(* ===== verification/Shared.v ===== *)
(** * Shared: internal/shared/problem, validation, naming

    - [Problem] is [problem.Problem]; a nil [*Problem] is [None]. A message
      keeps its format string and arguments instead of the rendered text.
    - [validation]: the validators and [Collect] (first non-nil problem).
    - [naming]: the canonical forms of venues, instruments and event types. *)

From S2P Require Import Prelude GoRuntime.
From Stdlib Require Import Ascii String.

Local Open Scope string_scope.
Local Open Scope Z_scope.

(** ** internal/shared/problem/problem.go *)

Inductive ProblemCode :=
| ValidationFailed | InvalidArgument
| NotFound | Conflict | Internal | Unavailable
| OutOfOrder | Duplicate
| IntegrityViolation.

#[export] Instance ProblemCode_eq_dec : EqDecision ProblemCode.
Proof. solve_decision. Defined.

(** Dynamic values used as format arguments and details. *)
Inductive any :=
| AnyInt (z : Z)
| AnyFloat (f : float64)
| AnyStr (s : string)
| AnyStrs (l : list string).

Record message := Msg { msg_format : string; msg_args : list any }.

Record Problem := MkProblem {
  Code : ProblemCode;
  Message : message;
  Details : gmap string any;
  Cause : option string;
  Retryable : bool;
}.
#[export] Instance Problem_eta : Eta Problem := λ r,
  MkProblem (Code r) (Message r) (Details r) (Cause r) (Retryable r).

Definition Newf (code : ProblemCode) (format : string) (args : list any) : Problem :=
  MkProblem code (Msg format args) ∅ None false.
Definition New (code : ProblemCode) (msg : string) : Problem := Newf code msg [].
Definition WithDetail (p : option Problem) (key : string) (value : any) : option Problem :=
  match p with
  | None => None
  | Some p => Some (p <| Details ::= <[key := value]> |>)
  end.
Definition WithRetryable (p : option Problem) : option Problem :=
  match p with
  | None => None
  | Some p => Some (p <| Retryable := true |>)
  end.
Definition Wrap (err : string) (code : ProblemCode) (msg : string) : Problem :=
  (New code msg) <| Cause := Some err |>.

(** [problem.WithDetail] on a non-nil problem. *)
Definition with_detail (p : Problem) (key : string) (value : any) : Problem :=
  p <| Details ::= <[key := value]> |>.

(** ** internal/shared/validation/validation.go *)

Section validation.
Context {GR : GoRuntime}.

Definition NonEmptyString (fieldName value : string) : option Problem :=
  if str_eqb (TrimSpace value) "" then
    Some (with_detail (Newf ValidationFailed "%s must not be empty" [AnyStr fieldName]) "field" (AnyStr fieldName))
  else None.

Definition MaxLength (fieldName value : string) (max : Z) : option Problem :=
  if max <? Z.of_nat (String.length value) then
    Some (with_detail (with_detail
      (Newf ValidationFailed "%s must not exceed %d characters" [AnyStr fieldName; AnyInt max])
      "field" (AnyStr fieldName)) "max" (AnyInt max))
  else None.

Definition Positive (fieldName : string) (value : float64) : option Problem :=
  if fleb value f0 then
    Some (with_detail (with_detail
      (Newf ValidationFailed "%s must be positive, got %s" [AnyStr fieldName; AnyFloat value])
      "field" (AnyStr fieldName)) "value" (AnyFloat value))
  else None.

Definition NonNegative (fieldName : string) (value : float64) : option Problem :=
  if fltb value f0 then
    Some (with_detail (with_detail
      (Newf ValidationFailed "%s must be non-negative, got %s" [AnyStr fieldName; AnyFloat value])
      "field" (AnyStr fieldName)) "value" (AnyFloat value))
  else None.

Definition WithinRangeInclusive (fieldName : string) (value min max : float64) : option Problem :=
  if fltb value min || fgtb value max then
    Some (with_detail (with_detail (with_detail
      (Newf ValidationFailed "%s must be in [%s, %s], got %s"
         [AnyStr fieldName; AnyFloat min; AnyFloat max; AnyFloat value])
      "field" (AnyStr fieldName)) "min" (AnyFloat min)) "max" (AnyFloat max))
  else None.

Fixpoint one_of (value : string) (allowed : list string) : bool :=
  match allowed with
  | [] => false
  | a :: rest => if str_eqb a value then true else one_of value rest
  end.
Definition OneOf (fieldName value : string) (allowed : list string) : option Problem :=
  if one_of value allowed then None
  else Some (with_detail (with_detail
    (Newf ValidationFailed "%s must be one of %v, got %q" [AnyStr fieldName; AnyStrs allowed; AnyStr value])
    "field" (AnyStr fieldName)) "value" (AnyStr value)).

Definition PositiveInt (fieldName : string) (value : Z) : option Problem :=
  if value <=? 0 then
    Some (with_detail (with_detail
      (Newf ValidationFailed "%s must be positive, got %d" [AnyStr fieldName; AnyInt value])
      "field" (AnyStr fieldName)) "value" (AnyInt value))
  else None.

Definition NonNegativeInt (fieldName : string) (value : Z) : option Problem :=
  if value <? 0 then
    Some (with_detail (with_detail
      (Newf ValidationFailed "%s must be non-negative, got %d" [AnyStr fieldName; AnyInt value])
      "field" (AnyStr fieldName)) "value" (AnyInt value))
  else None.

Definition NonEmptySliceLen (fieldName : string) (length : Z) : option Problem :=
  if length =? 0 then
    Some (with_detail (Newf ValidationFailed "%s must not be empty" [AnyStr fieldName]) "field" (AnyStr fieldName))
  else None.
End validation.

Fixpoint Collect (validators : list (option Problem)) : option Problem :=
  match validators with
  | [] => None
  | Some p :: _ => Some p
  | None :: rest => Collect rest
  end.

(** ** internal/shared/naming/naming.go *)

Fixpoint str_filter (p : ascii → bool) (s : string) : string :=
  match s with
  | EmptyString => EmptyString
  | String c s' => if p c then String c (str_filter p s') else str_filter p s'
  end.
Definition is_separator (c : ascii) : bool :=
  existsb (λ d, Ascii.eqb c d) ["/"%char; "-"%char; "_"%char; "."%char].

Section naming.
Context {GR : GoRuntime}.

Definition CanonicalVenue (venue : string) : string := ToUpper (TrimSpace venue).
Definition CanonicalInstrument (instrument : string) : string :=
  let s := ToUpper (TrimSpace instrument) in
  str_filter (λ c, negb (is_separator c)) s.
Definition CanonicalSymbol (venue instrument : string) : string :=
  CanonicalVenue venue ++ ":" ++ CanonicalInstrument instrument.
Definition NormalizeEventType (eventType : string) : string := ToLower (TrimSpace eventType).
Definition NormalizeTimeframe (tf : string) : string := ToLower (TrimSpace tf).
Definition NormalizeSide (side : string) : string := ToLower (TrimSpace side).
End naming.

Fixpoint StripMarketType (instrument : string) : string :=
  match instrument with
  | EmptyString => EmptyString
  | String c s => if Ascii.eqb c ":"%char then EmptyString else String c (StripMarketType s)
  end.

(** ** Lemmas *)

Lemma Collect_none l : Collect l = None ↔ Forall (λ p, p = None) l.
Proof.
  induction l as [|[p|] l IH]; cbn.
  - done.
  - split; [done|]. by inversion 1.
  - rewrite IH. split; [by constructor|by inversion 1].
Qed.

Lemma PositiveInt_none f z : PositiveInt f z = None ↔ 0 < z.
Proof. unfold PositiveInt. destruct (Z.leb_spec z 0); split; intros; try done; lia. Qed.
Lemma NonNegativeInt_none f z : NonNegativeInt f z = None ↔ 0 ≤ z.
Proof. unfold NonNegativeInt. destruct (Z.ltb_spec z 0); split; intros; try done; lia. Qed.
Lemma OneOf_none f v l : OneOf f v l = None ↔ v ∈ l.
Proof.
  unfold OneOf. assert (Hin : one_of v l = true ↔ v ∈ l).
  { induction l as [|a l IH]; cbn; [by rewrite elem_of_nil|].
    rewrite elem_of_cons. unfold str_eqb. destruct (String.eqb_spec a v) as [->|Hne].
    - naive_solver.
    - rewrite IH. naive_solver. }
  destruct (one_of v l); naive_solver.
Qed.

(** A validator reports nothing else than [ValidationFailed]. *)
Definition validates (o : option Problem) : Prop := ∀ p, o = Some p → Code p = ValidationFailed.

Lemma Collect_validates l : Forall validates l → validates (Collect l).
Proof.
  induction 1 as [|[p|] l Hp Hl IH]; cbn; [by intros p|by intros p' [= <-]; apply Hp|done].
Qed.

Section shared_lemmas.
Context {GR : GoRuntime}.

Lemma NonEmptyString_validates f s : validates (NonEmptyString f s).
Proof. unfold NonEmptyString. case_match; by intros p [= <-]. Qed.
Lemma PositiveInt_validates f z : validates (PositiveInt f z).
Proof. unfold PositiveInt. case_match; by intros p [= <-]. Qed.
Lemma NonNegativeInt_validates f z : validates (NonNegativeInt f z).
Proof. unfold NonNegativeInt. case_match; by intros p [= <-]. Qed.
Lemma Positive_validates f z : validates (Positive f z).
Proof. unfold Positive. case_match; by intros p [= <-]. Qed.
Lemma NonNegative_validates f z : validates (NonNegative f z).
Proof. unfold NonNegative. case_match; by intros p [= <-]. Qed.
Lemma OneOf_validates f s l : validates (OneOf f s l).
Proof. unfold OneOf. case_match; by intros p [= <-]. Qed.

Lemma NonEmptyString_none f s : NonEmptyString f s = None ↔ TrimSpace s ≠ "".
Proof. unfold NonEmptyString, str_eqb. destruct (String.eqb_spec (TrimSpace s) ""); naive_solver. Qed.
End shared_lemmas.

#[export] Hint Resolve NonEmptyString_validates PositiveInt_validates NonNegativeInt_validates
  Positive_validates NonNegative_validates OneOf_validates Forall_nil_2 Forall_cons_2 : golib.

(** The validators that passed, as the facts they establish. *)
Ltac collect_facts :=
  repeat match goal with
  | H : Collect _ = None |- _ => rewrite Collect_none, ?Forall_cons, ?Forall_nil in H
  | H : _ ∧ _ |- _ => destruct H
  | H : PositiveInt _ _ = None |- _ => rewrite PositiveInt_none in H
  | H : NonNegativeInt _ _ = None |- _ => rewrite NonNegativeInt_none in H
  | H : NonEmptyString _ _ = None |- _ => rewrite NonEmptyString_none in H
  | H : OneOf _ _ _ = None |- _ => rewrite OneOf_none in H
  end.
Fixpoint removeFromOrder (target : WindowKey) (order : list WindowKey) : list WindowKey :=
  match order with
  | [] => []
  | key :: rest => if decide (key = target) then rest else key :: removeFromOrder target rest
  end.

Definition bucketWindowStart (tsMs windowMs : Z) : Z := mul64 (quot64 tsMs windowMs) windowMs.

Definition observeExisting (key : WindowKey) (state : watermarkState) (ws : Z) : ManagerM WindowDecision :=
  m ← recv;
  if ws <? windowStart state then
    let lag := sub64 (windowStart state) ws in
    if lateToleranceMs m <? lag then mret (MkDecision ws false 0 true None)
    else mret (MkDecision ws false 0 true None)
  else if ws =? windowStart state then mret (MkDecision ws false 0 false None)
  else
    assign (λ m, m <| states ::= <[key := MkWatermarkState ws]> |>) ;;
    mret (MkDecision ws true (windowStart state) false None).

Definition observeNew (key : WindowKey) (ws : Z) : ManagerM WindowDecision :=
  m ← recv;
  forced ← (if maxOpenWindows m <=? Z.of_nat (size (states m)) then
      oldest ← oldestWindow;
      let '(forcedKey, forcedState) := oldest in
      assign (λ m, m <| states ::= delete forcedKey |>) ;;
      assign (λ m, m <| order ::= removeFromOrder forcedKey |>) ;;
      mret (Some (MkForced forcedKey (windowStart forcedState)))
    else mret None);
  assign (λ m, m <| states ::= <[key := MkWatermarkState ws]> |>) ;;
  assign (λ m, m <| order ::= λ o, o ++ [key] |>) ;;
  mret (MkDecision ws false 0 false forced).

Section watermark.
Context {GR : GoRuntime}.

Definition normalizeKey (key : WindowKey) : WindowKey :=
  MkWindowKey (ToLower (TrimSpace (wk_Venue key))) (ToUpper (TrimSpace (wk_Instrument key)))
    (ToLower (TrimSpace (wk_Timeframe key))).

Definition Observe (key : WindowKey) (eventTsMs windowDurationMs : Z) : ManagerM WindowDecision :=
  check (Collect [NonEmptyString "venue" (wk_Venue key); NonEmptyString "instrument" (wk_Instrument key);
                  NonEmptyString "timeframe" (wk_Timeframe key);
                  PositiveInt "window_duration_ms" windowDurationMs]) ;;
  fail_if (eventTsMs <? 0) (Newf ValidationFailed "event_ts_ms must be >= 0, got %d" [AnyInt eventTsMs]) ;;
  let normalizedKey := normalizeKey key in
  let ws := bucketWindowStart eventTsMs windowDurationMs in
  m ← recv;
  match states m !! normalizedKey with
  | Some state => observeExisting normalizedKey state ws
  | None => observeNew normalizedKey ws
  end.
End watermark.

(** ** Invariant *)

(** [order] lists the keys of [states] once each, and the bound holds. *)
Record wf (m : WatermarkWindowManager) : Prop := {
  wf_nodup : NoDup (order m);
  wf_dom : ∀ k, k ∈ order m ↔ is_Some (states m !! k);
  wf_bound : Z.of_nat (size (states m)) ≤ maxOpenWindows m;
  wf_pos : 0 < maxOpenWindows m;
}.

Lemma removeFromOrder_elem k o x : NoDup o → x ∈ removeFromOrder k o ↔ x ∈ o ∧ x ≠ k.
Proof.
  induction o as [|y o IH]; cbn; [set_solver|]. rewrite NoDup_cons. intros [Hy Ho].
  case_decide; [subst; set_solver|]. rewrite !elem_of_cons, IH by done. naive_solver.
Qed.
Lemma removeFromOrder_nodup k o : NoDup o → NoDup (removeFromOrder k o).
Proof.
  induction o as [|y o IH]; cbn; [done|]. rewrite NoDup_cons. intros [Hy Ho].
  case_decide; [done|]. apply NoDup_cons. split; [|auto]. by rewrite removeFromOrder_elem; [naive_solver|].
Qed.

(** ** The order of [oldestWindow] *)

(** [(a, s)] comes before [(b, t)]: earlier start, ties by key. *)
Definition before (x y : WindowKey * watermarkState) : Prop :=
  windowStart x.2 < windowStart y.2 ∨
  (windowStart x.2 = windowStart y.2 ∧ compareWindowKey x.1 y.1 = Lt).

Lemma compareWindowKey_Lt a b :
  compareWindowKey a b = Lt ↔
  str_compare (wk_Venue a) (wk_Venue b) = Lt ∨
  (wk_Venue a = wk_Venue b ∧ (str_compare (wk_Instrument a) (wk_Instrument b) = Lt ∨
   (wk_Instrument a = wk_Instrument b ∧ str_compare (wk_Timeframe a) (wk_Timeframe b) = Lt))).
Proof.
  unfold compareWindowKey, str_eqb.
  destruct (String.eqb_spec (wk_Venue a) (wk_Venue b)) as [Hv|Hv]; cbn; [|tauto].
  rewrite Hv. pose proof (str_lt_irrefl (wk_Venue b)).
  destruct (String.eqb_spec (wk_Instrument a) (wk_Instrument b)) as [Hi|Hi]; cbn; [|tauto].
  rewrite Hi. pose proof (str_lt_irrefl (wk_Instrument b)). tauto.
Qed.
Lemma compareWindowKey_trans a b c :
  compareWindowKey a b = Lt → compareWindowKey b c = Lt → compareWindowKey a c = Lt.
Proof.
  destruct a as [va ia ta], b as [vb ib tb], c as [vc ic tc]. rewrite !compareWindowKey_Lt. cbn.
  intros [H1|(-> & [H1|(-> & H1)])] [H2|(-> & [H2|(-> & H2)])]; eauto 6 using str_lt_trans.
Qed.
Lemma compareWindowKey_total a b : compareWindowKey a b = Lt ∨ a = b ∨ compareWindowKey b a = Lt.
Proof.
  destruct a as [va ia ta], b as [vb ib tb]. rewrite !compareWindowKey_Lt. cbn.
  destruct (str_lt_total va vb) as [?|[->|?]]; [tauto| |tauto].
  destruct (str_lt_total ia ib) as [?|[->|?]]; [tauto| |tauto].
  destruct (str_lt_total ta tb) as [?|[->|?]]; tauto.
Qed.

Lemma before_trans x y z : before x y → before y z → before x z.
Proof.
  unfold before. intros [H1|[E1 H1]] [H2|[E2 H2]]; try (left; lia).
  right. split; [lia|]. by eapply compareWindowKey_trans.
Qed.
Lemma before_total x y : x.1 ≠ y.1 → before x y ∨ before y x.
Proof.
  intros Hne. unfold before. destruct (Z.lt_trichotomy (windowStart x.2) (windowStart y.2)) as [?|[?|?]];
    [tauto| |tauto]. destruct (compareWindowKey_total x.1 y.1) as [?|[?|?]]; naive_solver.
Qed.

——

§ What you will do
Give again, unchanged, the lines running from the top of the material above through the line that has "Definition Wrap (err", and nothing more.

§ Solution below
(* ===== verification/Shared.v ===== *)
(** * Shared: internal/shared/problem, validation, naming

    - [Problem] is [problem.Problem]; a nil [*Problem] is [None]. A message
      keeps its format string and arguments instead of the rendered text.
    - [validation]: the validators and [Collect] (first non-nil problem).
    - [naming]: the canonical forms of venues, instruments and event types. *)

From S2P Require Import Prelude GoRuntime.
From Stdlib Require Import Ascii String.

Local Open Scope string_scope.
Local Open Scope Z_scope.

(** ** internal/shared/problem/problem.go *)

Inductive ProblemCode :=
| ValidationFailed | InvalidArgument
| NotFound | Conflict | Internal | Unavailable
| OutOfOrder | Duplicate
| IntegrityViolation.

#[export] Instance ProblemCode_eq_dec : EqDecision ProblemCode.
Proof. solve_decision. Defined.

(** Dynamic values used as format arguments and details. *)
Inductive any :=
| AnyInt (z : Z)
| AnyFloat (f : float64)
| AnyStr (s : string)
| AnyStrs (l : list string).

Record message := Msg { msg_format : string; msg_args : list any }.

Record Problem := MkProblem {
  Code : ProblemCode;
  Message : message;
  Details : gmap string any;
  Cause : option string;
  Retryable : bool;
}.
#[export] Instance Problem_eta : Eta Problem := λ r,
  MkProblem (Code r) (Message r) (Details r) (Cause r) (Retryable r).

Definition Newf (code : ProblemCode) (format : string) (args : list any) : Problem :=
  MkProblem code (Msg format args) ∅ None false.
Definition New (code : ProblemCode) (msg : string) : Problem := Newf code msg [].
Definition WithDetail (p : option Problem) (key : string) (value : any) : option Problem :=
  match p with
  | None => None
  | Some p => Some (p <| Details ::= <[key := value]> |>)
  end.
Definition WithRetryable (p : option Problem) : option Problem :=
  match p with
  | None => None
  | Some p => Some (p <| Retryable := true |>)
  end.
Definition Wrap (err : string) (code : ProblemCode) (msg : string) : Problem :=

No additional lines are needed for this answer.